%%

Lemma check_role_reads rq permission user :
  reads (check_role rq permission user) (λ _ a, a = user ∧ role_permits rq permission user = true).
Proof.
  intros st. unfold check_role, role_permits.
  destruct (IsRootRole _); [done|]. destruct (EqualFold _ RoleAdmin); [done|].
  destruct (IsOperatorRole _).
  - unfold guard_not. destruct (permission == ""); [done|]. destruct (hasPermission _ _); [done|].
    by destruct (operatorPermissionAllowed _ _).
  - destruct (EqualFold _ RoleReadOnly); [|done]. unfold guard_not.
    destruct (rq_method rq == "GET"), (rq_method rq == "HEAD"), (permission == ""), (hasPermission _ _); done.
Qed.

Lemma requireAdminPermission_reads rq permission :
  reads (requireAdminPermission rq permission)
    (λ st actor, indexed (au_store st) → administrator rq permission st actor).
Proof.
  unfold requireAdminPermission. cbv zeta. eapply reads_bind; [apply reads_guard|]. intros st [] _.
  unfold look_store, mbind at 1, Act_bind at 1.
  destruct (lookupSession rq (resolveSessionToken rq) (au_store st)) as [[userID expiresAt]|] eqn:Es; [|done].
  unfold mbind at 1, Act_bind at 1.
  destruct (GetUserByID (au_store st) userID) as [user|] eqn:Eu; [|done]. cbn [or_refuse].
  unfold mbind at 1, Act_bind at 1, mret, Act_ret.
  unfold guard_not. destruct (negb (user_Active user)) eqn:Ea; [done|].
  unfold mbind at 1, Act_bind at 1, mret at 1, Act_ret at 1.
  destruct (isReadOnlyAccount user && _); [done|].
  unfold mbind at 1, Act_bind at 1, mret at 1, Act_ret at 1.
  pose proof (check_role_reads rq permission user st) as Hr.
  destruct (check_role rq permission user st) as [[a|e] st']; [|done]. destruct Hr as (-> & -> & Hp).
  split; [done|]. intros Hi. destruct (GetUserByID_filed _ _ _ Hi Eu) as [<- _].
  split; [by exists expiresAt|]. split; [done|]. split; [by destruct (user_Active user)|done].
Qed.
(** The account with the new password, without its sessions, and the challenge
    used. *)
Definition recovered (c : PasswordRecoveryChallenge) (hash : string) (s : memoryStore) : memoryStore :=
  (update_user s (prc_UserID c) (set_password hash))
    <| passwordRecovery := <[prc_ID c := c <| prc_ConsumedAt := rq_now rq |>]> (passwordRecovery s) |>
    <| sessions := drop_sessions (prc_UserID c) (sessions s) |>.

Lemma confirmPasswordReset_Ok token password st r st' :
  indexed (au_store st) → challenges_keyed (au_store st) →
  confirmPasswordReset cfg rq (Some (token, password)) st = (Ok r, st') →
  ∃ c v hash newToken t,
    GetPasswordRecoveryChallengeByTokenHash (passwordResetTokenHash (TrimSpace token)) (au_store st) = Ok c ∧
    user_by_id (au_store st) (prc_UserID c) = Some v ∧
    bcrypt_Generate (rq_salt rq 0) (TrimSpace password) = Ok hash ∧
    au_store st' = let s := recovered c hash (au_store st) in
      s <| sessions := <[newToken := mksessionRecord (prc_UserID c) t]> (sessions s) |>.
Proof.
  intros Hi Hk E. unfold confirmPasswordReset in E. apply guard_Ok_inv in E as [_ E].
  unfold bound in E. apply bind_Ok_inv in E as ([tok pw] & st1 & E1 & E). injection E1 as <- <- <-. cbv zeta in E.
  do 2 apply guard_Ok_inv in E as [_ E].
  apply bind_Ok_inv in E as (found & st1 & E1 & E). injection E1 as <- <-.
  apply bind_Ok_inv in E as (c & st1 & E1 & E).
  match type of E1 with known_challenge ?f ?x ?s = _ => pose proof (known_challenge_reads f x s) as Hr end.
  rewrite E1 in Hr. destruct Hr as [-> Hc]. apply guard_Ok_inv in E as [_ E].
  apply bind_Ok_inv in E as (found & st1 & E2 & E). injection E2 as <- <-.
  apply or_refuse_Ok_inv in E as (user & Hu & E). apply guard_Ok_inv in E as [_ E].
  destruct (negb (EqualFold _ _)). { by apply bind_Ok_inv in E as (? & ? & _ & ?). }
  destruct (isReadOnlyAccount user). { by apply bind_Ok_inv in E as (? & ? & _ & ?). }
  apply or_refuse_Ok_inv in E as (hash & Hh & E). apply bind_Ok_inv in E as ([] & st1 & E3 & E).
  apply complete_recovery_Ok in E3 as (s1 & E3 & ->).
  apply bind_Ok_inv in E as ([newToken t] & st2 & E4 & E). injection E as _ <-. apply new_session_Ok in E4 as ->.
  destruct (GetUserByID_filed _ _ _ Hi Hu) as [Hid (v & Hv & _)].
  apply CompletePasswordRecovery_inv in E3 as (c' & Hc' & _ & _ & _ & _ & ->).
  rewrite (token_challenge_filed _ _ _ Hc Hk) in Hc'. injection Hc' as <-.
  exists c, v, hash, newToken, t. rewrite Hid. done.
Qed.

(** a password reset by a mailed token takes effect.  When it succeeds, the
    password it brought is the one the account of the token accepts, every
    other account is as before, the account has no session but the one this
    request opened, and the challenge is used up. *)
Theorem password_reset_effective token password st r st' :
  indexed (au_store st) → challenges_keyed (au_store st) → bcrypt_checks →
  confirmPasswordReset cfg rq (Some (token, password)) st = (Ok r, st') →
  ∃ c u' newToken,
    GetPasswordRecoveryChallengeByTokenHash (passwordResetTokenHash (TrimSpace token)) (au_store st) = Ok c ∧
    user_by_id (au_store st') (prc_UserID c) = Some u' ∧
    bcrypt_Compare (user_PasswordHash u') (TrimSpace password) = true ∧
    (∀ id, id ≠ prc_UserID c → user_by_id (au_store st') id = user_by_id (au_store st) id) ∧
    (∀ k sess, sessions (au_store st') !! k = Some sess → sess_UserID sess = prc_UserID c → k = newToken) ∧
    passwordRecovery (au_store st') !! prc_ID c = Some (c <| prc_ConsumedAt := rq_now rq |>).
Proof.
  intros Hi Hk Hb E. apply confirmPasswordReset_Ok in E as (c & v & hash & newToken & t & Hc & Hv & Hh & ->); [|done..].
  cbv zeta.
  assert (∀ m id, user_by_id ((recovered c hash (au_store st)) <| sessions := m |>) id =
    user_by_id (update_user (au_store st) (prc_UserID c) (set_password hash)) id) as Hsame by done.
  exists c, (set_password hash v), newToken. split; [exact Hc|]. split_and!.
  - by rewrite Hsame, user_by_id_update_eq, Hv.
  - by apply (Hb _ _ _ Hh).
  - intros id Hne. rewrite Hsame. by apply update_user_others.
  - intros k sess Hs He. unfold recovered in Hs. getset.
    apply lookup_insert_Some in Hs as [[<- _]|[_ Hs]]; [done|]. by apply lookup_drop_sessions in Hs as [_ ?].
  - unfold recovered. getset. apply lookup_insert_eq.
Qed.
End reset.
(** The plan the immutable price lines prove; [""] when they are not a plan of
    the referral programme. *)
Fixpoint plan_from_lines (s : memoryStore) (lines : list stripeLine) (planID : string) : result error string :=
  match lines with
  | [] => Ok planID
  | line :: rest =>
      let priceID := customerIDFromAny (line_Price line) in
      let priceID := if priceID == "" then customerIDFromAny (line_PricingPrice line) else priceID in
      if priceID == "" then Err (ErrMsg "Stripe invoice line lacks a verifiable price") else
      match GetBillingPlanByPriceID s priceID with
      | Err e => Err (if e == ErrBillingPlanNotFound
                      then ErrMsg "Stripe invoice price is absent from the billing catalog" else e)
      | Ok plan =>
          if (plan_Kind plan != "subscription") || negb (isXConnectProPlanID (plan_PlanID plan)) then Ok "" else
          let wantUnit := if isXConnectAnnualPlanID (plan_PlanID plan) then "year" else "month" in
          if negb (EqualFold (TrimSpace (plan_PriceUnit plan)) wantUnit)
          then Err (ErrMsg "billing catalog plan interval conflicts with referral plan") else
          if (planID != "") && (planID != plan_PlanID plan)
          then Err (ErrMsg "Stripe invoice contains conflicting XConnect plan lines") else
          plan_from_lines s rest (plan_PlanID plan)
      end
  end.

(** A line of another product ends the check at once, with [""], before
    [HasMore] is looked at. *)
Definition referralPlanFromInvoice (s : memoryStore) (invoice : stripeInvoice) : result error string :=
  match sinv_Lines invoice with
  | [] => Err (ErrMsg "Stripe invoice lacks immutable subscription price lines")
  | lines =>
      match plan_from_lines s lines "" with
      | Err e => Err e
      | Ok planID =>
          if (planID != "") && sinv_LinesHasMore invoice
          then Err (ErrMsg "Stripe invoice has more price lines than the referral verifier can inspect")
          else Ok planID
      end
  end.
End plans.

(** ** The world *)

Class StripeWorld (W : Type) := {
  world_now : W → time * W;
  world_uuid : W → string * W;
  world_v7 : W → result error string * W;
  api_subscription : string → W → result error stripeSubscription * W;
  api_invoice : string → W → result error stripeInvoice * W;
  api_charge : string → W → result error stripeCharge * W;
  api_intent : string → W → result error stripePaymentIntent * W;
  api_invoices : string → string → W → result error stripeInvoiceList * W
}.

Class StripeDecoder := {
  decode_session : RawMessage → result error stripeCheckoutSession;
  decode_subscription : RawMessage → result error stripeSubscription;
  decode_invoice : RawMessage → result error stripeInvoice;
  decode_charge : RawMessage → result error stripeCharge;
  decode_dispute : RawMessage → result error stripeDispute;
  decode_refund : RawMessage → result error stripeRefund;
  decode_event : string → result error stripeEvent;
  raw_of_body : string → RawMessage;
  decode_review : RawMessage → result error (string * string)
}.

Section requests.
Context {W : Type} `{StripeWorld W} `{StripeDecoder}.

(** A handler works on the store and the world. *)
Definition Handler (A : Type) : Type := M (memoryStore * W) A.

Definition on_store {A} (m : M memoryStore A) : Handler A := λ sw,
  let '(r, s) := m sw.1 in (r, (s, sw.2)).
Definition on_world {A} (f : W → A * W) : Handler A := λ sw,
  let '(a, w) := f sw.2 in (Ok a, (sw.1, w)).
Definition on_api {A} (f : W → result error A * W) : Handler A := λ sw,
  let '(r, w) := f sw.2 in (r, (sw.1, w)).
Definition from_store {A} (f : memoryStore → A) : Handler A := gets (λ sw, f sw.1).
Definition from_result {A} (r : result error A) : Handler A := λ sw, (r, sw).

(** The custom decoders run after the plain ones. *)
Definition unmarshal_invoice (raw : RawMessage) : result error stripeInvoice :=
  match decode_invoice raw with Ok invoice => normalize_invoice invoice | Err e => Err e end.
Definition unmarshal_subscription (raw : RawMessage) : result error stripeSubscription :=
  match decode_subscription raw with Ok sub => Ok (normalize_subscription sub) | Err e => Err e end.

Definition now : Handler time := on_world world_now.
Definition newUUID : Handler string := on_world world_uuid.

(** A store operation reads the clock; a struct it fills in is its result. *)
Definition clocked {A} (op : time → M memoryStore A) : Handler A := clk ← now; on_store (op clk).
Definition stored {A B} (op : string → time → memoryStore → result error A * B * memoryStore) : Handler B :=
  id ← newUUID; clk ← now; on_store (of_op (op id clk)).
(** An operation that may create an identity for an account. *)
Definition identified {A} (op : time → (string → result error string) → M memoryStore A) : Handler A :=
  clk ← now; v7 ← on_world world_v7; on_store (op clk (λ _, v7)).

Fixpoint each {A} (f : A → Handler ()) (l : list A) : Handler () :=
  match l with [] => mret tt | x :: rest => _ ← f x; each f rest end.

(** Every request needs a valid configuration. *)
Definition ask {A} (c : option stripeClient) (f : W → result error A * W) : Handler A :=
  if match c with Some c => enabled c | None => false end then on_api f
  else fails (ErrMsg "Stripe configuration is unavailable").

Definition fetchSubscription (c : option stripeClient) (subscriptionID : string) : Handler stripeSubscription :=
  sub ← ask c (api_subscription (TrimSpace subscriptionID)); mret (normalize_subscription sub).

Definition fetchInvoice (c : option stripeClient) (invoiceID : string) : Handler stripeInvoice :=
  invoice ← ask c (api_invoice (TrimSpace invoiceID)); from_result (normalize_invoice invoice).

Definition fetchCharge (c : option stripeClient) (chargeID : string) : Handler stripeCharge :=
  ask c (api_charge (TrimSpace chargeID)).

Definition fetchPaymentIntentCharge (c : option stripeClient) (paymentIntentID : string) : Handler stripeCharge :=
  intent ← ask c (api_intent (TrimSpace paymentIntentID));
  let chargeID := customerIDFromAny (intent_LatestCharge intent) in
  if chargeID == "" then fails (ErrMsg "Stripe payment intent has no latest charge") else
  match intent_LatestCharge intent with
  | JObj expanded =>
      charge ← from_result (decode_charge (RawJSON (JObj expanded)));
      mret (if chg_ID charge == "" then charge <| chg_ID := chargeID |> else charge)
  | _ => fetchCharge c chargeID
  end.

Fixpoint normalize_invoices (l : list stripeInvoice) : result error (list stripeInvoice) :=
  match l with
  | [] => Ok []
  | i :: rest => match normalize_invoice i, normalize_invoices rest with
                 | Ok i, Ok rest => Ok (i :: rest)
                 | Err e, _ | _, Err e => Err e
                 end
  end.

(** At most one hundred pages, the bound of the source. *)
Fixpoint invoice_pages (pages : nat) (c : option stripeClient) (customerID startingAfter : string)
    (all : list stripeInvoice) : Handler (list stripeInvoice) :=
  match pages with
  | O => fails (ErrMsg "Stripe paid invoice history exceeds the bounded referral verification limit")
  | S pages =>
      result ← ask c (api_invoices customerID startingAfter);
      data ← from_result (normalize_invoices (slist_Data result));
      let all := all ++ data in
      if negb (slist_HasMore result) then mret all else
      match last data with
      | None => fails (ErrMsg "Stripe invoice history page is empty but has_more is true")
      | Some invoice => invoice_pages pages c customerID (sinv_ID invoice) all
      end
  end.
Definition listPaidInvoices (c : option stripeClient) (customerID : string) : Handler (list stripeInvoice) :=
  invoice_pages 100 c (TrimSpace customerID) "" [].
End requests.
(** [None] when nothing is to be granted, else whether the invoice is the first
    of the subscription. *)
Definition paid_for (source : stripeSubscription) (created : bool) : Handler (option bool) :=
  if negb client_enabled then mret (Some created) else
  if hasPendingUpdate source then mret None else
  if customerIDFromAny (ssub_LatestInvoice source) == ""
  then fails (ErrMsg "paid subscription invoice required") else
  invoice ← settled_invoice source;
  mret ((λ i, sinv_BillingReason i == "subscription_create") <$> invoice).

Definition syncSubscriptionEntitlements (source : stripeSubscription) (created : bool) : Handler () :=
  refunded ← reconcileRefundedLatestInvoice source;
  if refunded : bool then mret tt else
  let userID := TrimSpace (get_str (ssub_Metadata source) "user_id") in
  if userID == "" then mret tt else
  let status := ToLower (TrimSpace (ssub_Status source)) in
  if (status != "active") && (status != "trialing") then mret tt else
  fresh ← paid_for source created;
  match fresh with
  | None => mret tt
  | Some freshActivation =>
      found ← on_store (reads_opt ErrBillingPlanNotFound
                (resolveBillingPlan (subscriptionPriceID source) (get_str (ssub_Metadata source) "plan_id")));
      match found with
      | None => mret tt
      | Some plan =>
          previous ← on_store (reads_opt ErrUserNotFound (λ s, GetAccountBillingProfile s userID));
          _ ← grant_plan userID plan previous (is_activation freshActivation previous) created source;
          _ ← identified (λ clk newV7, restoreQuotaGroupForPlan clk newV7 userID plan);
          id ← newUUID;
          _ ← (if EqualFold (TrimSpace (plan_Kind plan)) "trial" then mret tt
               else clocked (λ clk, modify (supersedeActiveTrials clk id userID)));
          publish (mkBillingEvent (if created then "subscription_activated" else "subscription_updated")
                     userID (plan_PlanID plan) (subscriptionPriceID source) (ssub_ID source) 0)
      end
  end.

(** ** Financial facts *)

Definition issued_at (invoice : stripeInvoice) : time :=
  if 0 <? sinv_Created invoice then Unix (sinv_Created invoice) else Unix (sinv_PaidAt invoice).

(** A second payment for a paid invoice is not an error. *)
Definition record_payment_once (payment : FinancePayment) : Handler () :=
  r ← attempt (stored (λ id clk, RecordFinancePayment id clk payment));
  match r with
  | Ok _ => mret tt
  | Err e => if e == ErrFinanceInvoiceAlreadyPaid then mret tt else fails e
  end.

%%

### THE PROBLEM
Print exactly the lines of the listing above starting at the line containing "plan_from_lines s rest" and ending at the line containing "decode_invoice : RawMessage", both included.

### RESULT OF THIS TASK
          plan_from_lines s rest (plan_PlanID plan)
      end
  end.

(** A line of another product ends the check at once, with [""], before
    [HasMore] is looked at. *)
Definition referralPlanFromInvoice (s : memoryStore) (invoice : stripeInvoice) : result error string :=
  match sinv_Lines invoice with
  | [] => Err (ErrMsg "Stripe invoice lacks immutable subscription price lines")
  | lines =>
      match plan_from_lines s lines "" with
      | Err e => Err e
      | Ok planID =>
          if (planID != "") && sinv_LinesHasMore invoice
          then Err (ErrMsg "Stripe invoice has more price lines than the referral verifier can inspect")
          else Ok planID
      end
  end.
End plans.

(** ** The world *)

Class StripeWorld (W : Type) := {
  world_now : W → time * W;
  world_uuid : W → string * W;
  world_v7 : W → result error string * W;
  api_subscription : string → W → result error stripeSubscription * W;
  api_invoice : string → W → result error stripeInvoice * W;
  api_charge : string → W → result error stripeCharge * W;
  api_intent : string → W → result error stripePaymentIntent * W;
  api_invoices : string → string → W → result error stripeInvoiceList * W
}.

Class StripeDecoder := {
  decode_session : RawMessage → result error stripeCheckoutSession;
  decode_subscription : RawMessage → result error stripeSubscription;
  decode_invoice : RawMessage → result error stripeInvoice;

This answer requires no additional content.